As tendências da reciclagem e da sustentabilidade já fazem parte de muitos aspectos das nossas vidas — como a decoração de interiores, que, muitas vezes, transforma coisas velhas em novos objetos para decorar casas e apartamentos. E, nessa linha, chegou agora a gastronomia sustentável.
No Brasil, anualmente, são desperdiçados 41 mil toneladas de alimentos.
Isso nos coloca entre os dez países que mais perdem e desperdiçam alimentos no mundo!
De acordo com a ONU, o número dos que passam fome no mundo aumentou pelo terceiro ano seguido, afetando 821 milhões de pessoas.
Ou seja, uma a cada nove pessoas no mundo, passa fome!
No Brasil, os números apontam que mais de cinco milhões de pessoas passaram um dia ou mais sem consumir alimentos ao longo de 2017, o que corresponde a 2,5% da população.
Se, até pouco tempo, reutilizar ingredientes era uma coisa mal vista e parecia impossível aproveitar todas as partes dos alimentos, Hoje, inúmeros pratos podem ser feitos com talos e cascas de vegetais, por exemplo. Até sobras de preparos anteriores podem ser reutilizadas para fazer novas delícias, como os sempre gostosos “Arancinis” (é um produto tradicional da culinária da ilha da Sicília, na Itália, trata-se de um bolinho, ou pastel de arroz frito, com um diâmetro entre 8 e 10 cm, recheado com um molho de carne picada). E até mesmo uma diferenciada variação da nossa “Coxinha” brasileira, que vem ganhando diversas formas, recheios e massas.

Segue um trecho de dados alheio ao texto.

(* ===== verification/WitnessesStorage.v ===== *)
(** * Concrete instances: offline delivery, vaults on a braid and storage

    As in [Witnesses], for the theorems about the event store, the bundle store
    and the manager of offline delivery; about vaults on a braid; and about the
    event logs, the database, the node's log, the log of pending events and the
    composite storage; and about message histories and story accounts.  Peers are integers, hashed to themselves, or simulated
    identities; the [postcard] encodings are replaced by toy ones that satisfy
    the laws the theorems ask for, BLAKE3 by a function that keeps what it
    hashes short. *)

From S2P Require Import Prelude Packet Pending Bundle Router Expiration Dtn BlobStore BundleStore EventStore Delivery WitnessesNet.

Section OfflineDelivery.
(** ** Event store *)

Definition greeting : LogEvent Z := LeMessage {| sender_hash := 9; ev_sequence := 1 |} 9 [x68; x69] 0.
(** Of two members one confirms the event, the other everything; then it is
    pruned. *)
Definition es_ops : list (es_op (I := Z)) :=
  [OpAppend greeting; OpMarkDelivered 1 {| sender_hash := 9; ev_sequence := 1 |}; OpMarkAllDelivered 2].

Lemma ops_acknowledged : acknowledged (foldl run_ob_op (ob_start {[ 1; 2 ]}) es_ops).
Proof.
  intros p box.
  assert (ob_boxes (foldl run_ob_op (ob_start {[ 1; 2 ]}) es_ops) = {[ 1 := []; 2 := [] ]}) as -> by (vm_compute; reflexivity).
  intros [[<- <-]|[_ [<- <-]%lookup_singleton_Some]]%lookup_insert_Some; eexists; split; [vm_compute; reflexivity|constructor|vm_compute; reflexivity|constructor].
Qed.

Lemma event_store_refines_witness :
  es_pending_for 2 (run_es_op (es_with_members_and_hash {[ 1; 2 ]} 7) (OpAppend greeting)) = [greeting] ∧
  es_pending_for 1 (foldl run_es_op (es_with_members_and_hash {[ 1; 2 ]} 7) es_ops) = [] ∧
  let o := foldl run_ob_op (ob_start {[ 1; 2 ]}) es_ops in ob_boxes (run_ob_op o OpPrune) = ob_boxes o.
Proof.
  split; [|split].
  - destruct (event_store_refines {[ 1; 2 ]} 7 [OpAppend greeting]) as (_ & _ & Hp & _).
    destruct (Hp 2) as (_ & He & _). etransitivity; [exact He|]. vm_compute. reflexivity.
  - destruct (event_store_refines {[ 1; 2 ]} 7 es_ops) as (_ & _ & Hp & _).
    destruct (Hp 1) as (_ & He & _). etransitivity; [exact He|]. vm_compute. reflexivity.
  - destruct (event_store_refines {[ 1; 2 ]} 7 es_ops) as (_ & _ & _ & _ & Hack). apply Hack, ops_acknowledged.
Defined.

(** ** Offline delivery *)

#[local] Instance mod_hasher : DefaultHasher Z := λ i, i mod 2 ^ 64.

Lemma mod_hasher_u64 (i : Z) : 0 <= hash_identity i < 2 ^ 64.
Proof. apply Z.mod_pos_bound. lia. Qed.

#[local] Instance plain_chrono : Chrono := {| chrono_from_std := Some; chrono_max := 2 ^ 63 |}.

#[local] Instance ClassOfService_eq_dec : EqDecision ClassOfService.
Proof. solve_decision. Defined.
#[local] Instance CustodyTransfer_eq_dec : EqDecision (CustodyTransfer Z).
Proof. solve_decision. Defined.
#[local] Instance Bundle_eq_dec : EqDecision (Bundle Z).
Proof. solve_decision. Defined.

(** Only custody messages have a code. *)
#[local] Instance toy_node : NodePostcard := {|
  postcard_network := λ _, Err "unsupported"%string;
  postcard_parse_network := λ _, Err "unsupported"%string;
  postcard_signed := λ m,
    match snm_message m with
    | NmDtnCustody c => Ok (toy_encode (snm_version m, dcm_custody_bytes c, snm_signature m, snm_sender_verifying_key m))
    | _ => Err "unsupported"%string
    end;
  postcard_parse_signed := λ l,
    match toy_decode l with
    | Some (v, c, s, k) =>
        Ok {| snm_version := v; snm_message := NmDtnCustody {| dcm_custody_bytes := c |}; snm_signature := s;
              snm_sender_verifying_key := k |}
    | None => Err "unexpected end"%string
    end;
|}.

Lemma toy_signed_law m v : postcard_signed m = Ok v → postcard_parse_signed v = Ok m.
Proof.
  destruct m as [ver [| | | | |[c]] s k]; try done. intros [= <-]. cbn. by rewrite toy_decode_encode.
Qed.

Definition note : SignedNetworkMessage :=
  {| snm_version := 1; snm_message := NmDtnCustody {| dcm_custody_bytes := [x2a] |}; snm_signature := [];
     snm_sender_verifying_key := [] |}.
Definition note_bytes : list byte := toy_encode (1, [x2a], @nil byte, @nil byte).
Definition offline_node : DtnManager Z := dtn_manager_new 0 dtn_config_default bundle_store_empty 5.
Definition note_bundle : Bundle Z := wrap_message 1000 77 note_bytes 6 Normal offline_node.

(** Only the bundle of the example has a code. *)
#[local] Instance toy_bundle : BundlePostcard Z := {|
  postcard_bundle := λ b, if bool_decide (b = note_bundle) then Ok [x01] else Err "unsupported"%string;
  postcard_parse_bundle := λ l, if bool_decide (l = [x01]) then Ok note_bundle else Err "unexpected end"%string;
|}.

Lemma toy_bundle_law (b : Bundle Z) v : postcard_bundle b = Ok v → postcard_parse_bundle v = Ok b.
Proof. cbn. case_bool_decide as Hb; [|done]. intros [= <-]. by rewrite Hb. Qed.
(** C6, as the code has it.  [findMainFile] returns the first record, in
    the priority order index.ts, index.js, main.py, app.py, server.js,
    app.js, index.html, whose lowercased name equals the pattern, and null
    if no record matches any pattern.  For a list that holds a record named
    main.py and no record named index.ts or index.js, in whatever order and
    whether or not it holds app.py, it returns the first main.py record. *)
Theorem findMainFile_priority (files : list FileInfo) :
  (forall r,
     findMainFile toLowerCase files = Some r
     <-> firstByPriority toLowerCase mainFilePatterns files r)
  /\ (findMainFile toLowerCase files = None
      <-> Forall (fun p => noneNamed toLowerCase p files) mainFilePatterns)
  /\ (forall reordered m,
        Permutation files reordered ->
        In m files ->
        toLowerCase (name m) = js "main.py" ->
        noneNamed toLowerCase (js "index.ts") files ->
        noneNamed toLowerCase (js "index.js") files ->
        exists r,
          findMainFile toLowerCase reordered = Some r
          /\ firstNamed toLowerCase (js "main.py") reordered r).
Proof.
  split; [|split].
  - intros r. apply findMainFileIn_Some.
  - apply findMainFileIn_None.
  - intros reordered m Hperm Hin Hname Hts Hjs.
    assert (Hfirst : exists r, firstNamed toLowerCase (js "main.py") reordered r).
    { destruct (find (fun f => JS.eqb (toLowerCase (name f)) (js "main.py")) reordered)
        as [r|] eqn:E.
      - exists r. apply find_firstNamed, E.
      - apply find_noneNamed in E. unfold noneNamed in E.
        rewrite Forall_forall in E.
        exfalso. apply (E m); [|exact Hname].
        eapply Permutation_in; eassumption. }
    destruct Hfirst as (r & Hfirst). exists r. split; [|exact Hfirst].
    apply findMainFileIn_Some.
    exists [js "index.ts"; js "index.js"], (js "main.py"),
      [js "app.py"; js "server.js"; js "app.js"; js "index.html"].
    split; [reflexivity|]. split; [|exact Hfirst].
    unfold noneNamed in *.
    repeat constructor; eapply Permutation_Forall; eassumption.
Qed.

(** C7. [generateReadme] on the empty file list returns a text and does
    not throw: the statistics breakdown is empty, the frameworks section is
    left out, and the main entry point section reads
    [No clear entry point detected.] *)
Theorem generateReadme_empty :
  analyzeCodebase toLowerCase [] = Some []
  /\ statsBreakdown [] = []
  /\ detectFrameworks toLowerCase [] = []
  /\ technologiesSection [] = []
  /\ findMainFile toLowerCase [] = None
  /\ mainEntrySection None = js "No clear entry point detected."
  /\ exists readme,
       generateReadme toLowerCase [] = Some (Normal readme)
       /\ includes (js "Technologies Used") readme = false
       /\ includes
            (js "across various technologies:" ++ [LF; LF; LF; LF; LF]
             ++ js "## " ++ [55357; 56960]%N ++ js " Getting Started")
            readme = true
       /\ includes
            (js " Main Entry Point" ++ [LF]
             ++ js "No clear entry point detected." ++ [LF])
            readme = true.
Proof.
  repeat (split; [reflexivity|]).
  eexists. split; [reflexivity|].
  repeat split; vm_compute; reflexivity.
Qed.

End ReadmeClaims.

Section ReadmeExamples.
Import JS ReadmeGenerator ReadmeSpec.

Lemma frameworks_once_witness :
  find isPackageJson [Examples.package_json] = Some Examples.package_json
  /\ includes (quoted (js "react")) (content Examples.package_json) = true
  /\ occurrences (js "React")
       (detectFrameworks Formatter.toLowerCaseASCII [Examples.package_json]) = 1.
Proof.
  split; [reflexivity|]. split; [reflexivity|].
  apply (proj1 (proj2 (proj2 (frameworks_once Formatter.toLowerCaseASCII
                                [Examples.package_json])))
           Examples.package_json);
    reflexivity.
Defined.

(** C5, as stated, fails: of two files named [package.json], only the
    first is read; ["react"] in the second one is not seen. *)
Lemma second_package_json_ignored :
  ~ (forall (files : list FileInfo) (f : FileInfo),
       In f files ->
       name f = js "package.json" ->
       includes (quoted (js "react")) (content f) = true ->
       occurrences (js "React")
         (detectFrameworks Formatter.toLowerCaseASCII files) = 1).
Proof.
  intros H.
  specialize (H [Examples.root_package_json; Examples.client_package_json]
                Examples.client_package_json
                (or_intror (or_introl eq_refl)) eq_refl eq_refl).
  vm_compute in H. discriminate.
Qed.

Lemma findMainFile_priority_witness :
  Permutation [Examples.app_py; Examples.main_py] [Examples.main_py; Examples.app_py]
  /\ (exists r,
        findMainFile Formatter.toLowerCaseASCII [Examples.main_py; Examples.app_py]
        = Some r
        /\ firstNamed Formatter.toLowerCaseASCII (js "main.py")
             [Examples.main_py; Examples.app_py] r)
  /\ findMainFile Formatter.toLowerCaseASCII [Examples.main_py; Examples.app_py]
     = Some Examples.main_py
  /\ findMainFile Formatter.toLowerCaseASCII [Examples.app_py; Examples.main_py]
     = Some Examples.main_py.
Proof.
  split; [apply perm_swap|]. split; [|split; reflexivity].
  apply (proj2 (proj2 (findMainFile_priority Formatter.toLowerCaseASCII
                         [Examples.app_py; Examples.main_py]))
           [Examples.main_py; Examples.app_py] Examples.main_py).
  - apply perm_swap.
  - right. left. reflexivity.
  - reflexivity.
  - repeat constructor; vm_compute; discriminate.
  - repeat constructor; vm_compute; discriminate.
Defined.

(** C6, as stated, fails: with index.js in the list, the list holds main.py
    and app.py and the index.js record is returned. *)
Lemma index_js_before_main_py :
  ~ (forall (files : list FileInfo) (m a : FileInfo),
       In m files -> In a files ->
       name m = js "main.py" -> name a = js "app.py" ->
       findMainFile Formatter.toLowerCaseASCII files = Some m).
Proof.
  intros H.
  specialize (H [Examples.index_js; Examples.main_py; Examples.app_py]
                Examples.main_py Examples.app_py
                (or_intror (or_introl eq_refl))
                (or_intror (or_intror (or_introl eq_refl))) eq_refl eq_refl).
  vm_compute in H. discriminate.
Qed.
(** * 2048-battle: the grid engine and the multiplayer message handlers

    A shallow embedding of [common/backend/grid/grid.go] (the tile matrix,
    [Move], [Reset], [Outcome]) and of the message handlers of the
    multiplayer screen, followed by the properties the specification
    states about them. *)

From stdpp Require Import list numbers strings.
From Stdlib Require Import QArith.

Local Open Scope Z_scope.

(** ** The ambient world: the random generator and the identifier issuer

    [math/rand] and [uuid.NewV7] are process-wide effects.  The generator is
    a fixed stream of outputs read through a cursor; [uuid.NewV7] hands out
    identifiers that were never handed out before, here the successor of a
    counter (the nil identifier is [0]).  A computation is a function of the
    world that either yields a value and the next world, or is still
    spinning in a retry loop when its fuel is spent ([None]). *)

Record World := mkWorld {
  stream : nat -> Z;   (* the outputs of the generator, in order *)
  drawn : nat;         (* how many outputs were consumed *)
  issued : nat         (* the last identifier handed out *)
}.

Definition M (A : Type) : Type := World -> option (A * World).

Por isso, a ordem do momento é não desperdiçar! Assim, além de estimular a criatividade na cozinha, a gastronomia sustentável faz bem para o meio ambiente e para a saúde. Afinal, aproveitar a totalidade dos alimentos só contribui para a absorção mais completa dos nutrientes. No caso das frutas, por exemplo, já é sabido que a maior parte do seu valor nutricional está na casca.
Receita de Arancini
O Arancino é um produto tradicional da culinária da ilha da Sicília, na Itália. O nome arancino é derivado da palavra italiana arancia, que significa laranja, devido à sua semelhança com este fruto. Trata-se de um pastel de arroz frito, com um diâmetro entre 8 e 10 cm, recheado com um molho de carne picada. Por vezes, é também recheado com molho de tomate, queijo mozzarella, ervilhas ou outros ingredientes.
Na literatura, o commissário Montalbano, personagem dos romances de Andrea Camilleri, é um gastrónomo, tendo contribuído para dar a conhecer este prato dentro e fora da Itália, com o livro “Gli arancini di Montalbano”, de 1999.
É considerado típico da cidade de Messina, onde provavelmente foi inventado. Na parte oriental da ilha, os arancinos podem apresentar uma forma cónica. Nas regiões de Palermo, Trapani, Gela, Ragusa e Agrigento, o nome aparece no feminino: “arancina” em vez de “arancino”.
Preparação
A receita é muito fácil e rápida!
Eu gosto de fazer no forno, evitando a fritura, principalmente com esse calor, sendo um bom aperitivo para ser acompanhado de uma bebida bem gelada, um chop, uma cerveja ou até mesmo um vinho branco ou espumante!
Ingredientes
300 gr de risoto (eu usei um risoto que já estava pronto de alho poró com queijo brie)
160 gr de farinha de rosca
2 ovos
500 ml de água, para evitar que o arroz grude nos dedos
Azeite
Modo de preparo
Preparar um risoto de sua preferência ou reaproveitar as sobras do dia anterior.
Com as mãos úmidas fazer as bolinhas de arroz;
Passar os arancini em ovos batidos com sal e pimenta;
Passar o arancinis na farinha de rosca
Colocar uma quantidade razoável de azeite em uma assadeira
Colocar os arancinis na assadeira e dar uma boa mexida para que os bolinhos fiquem cobertos por azeite;
Assar os Arancinis em forno médio até que eles fiquem dourados, mais ou menos 20 minutos.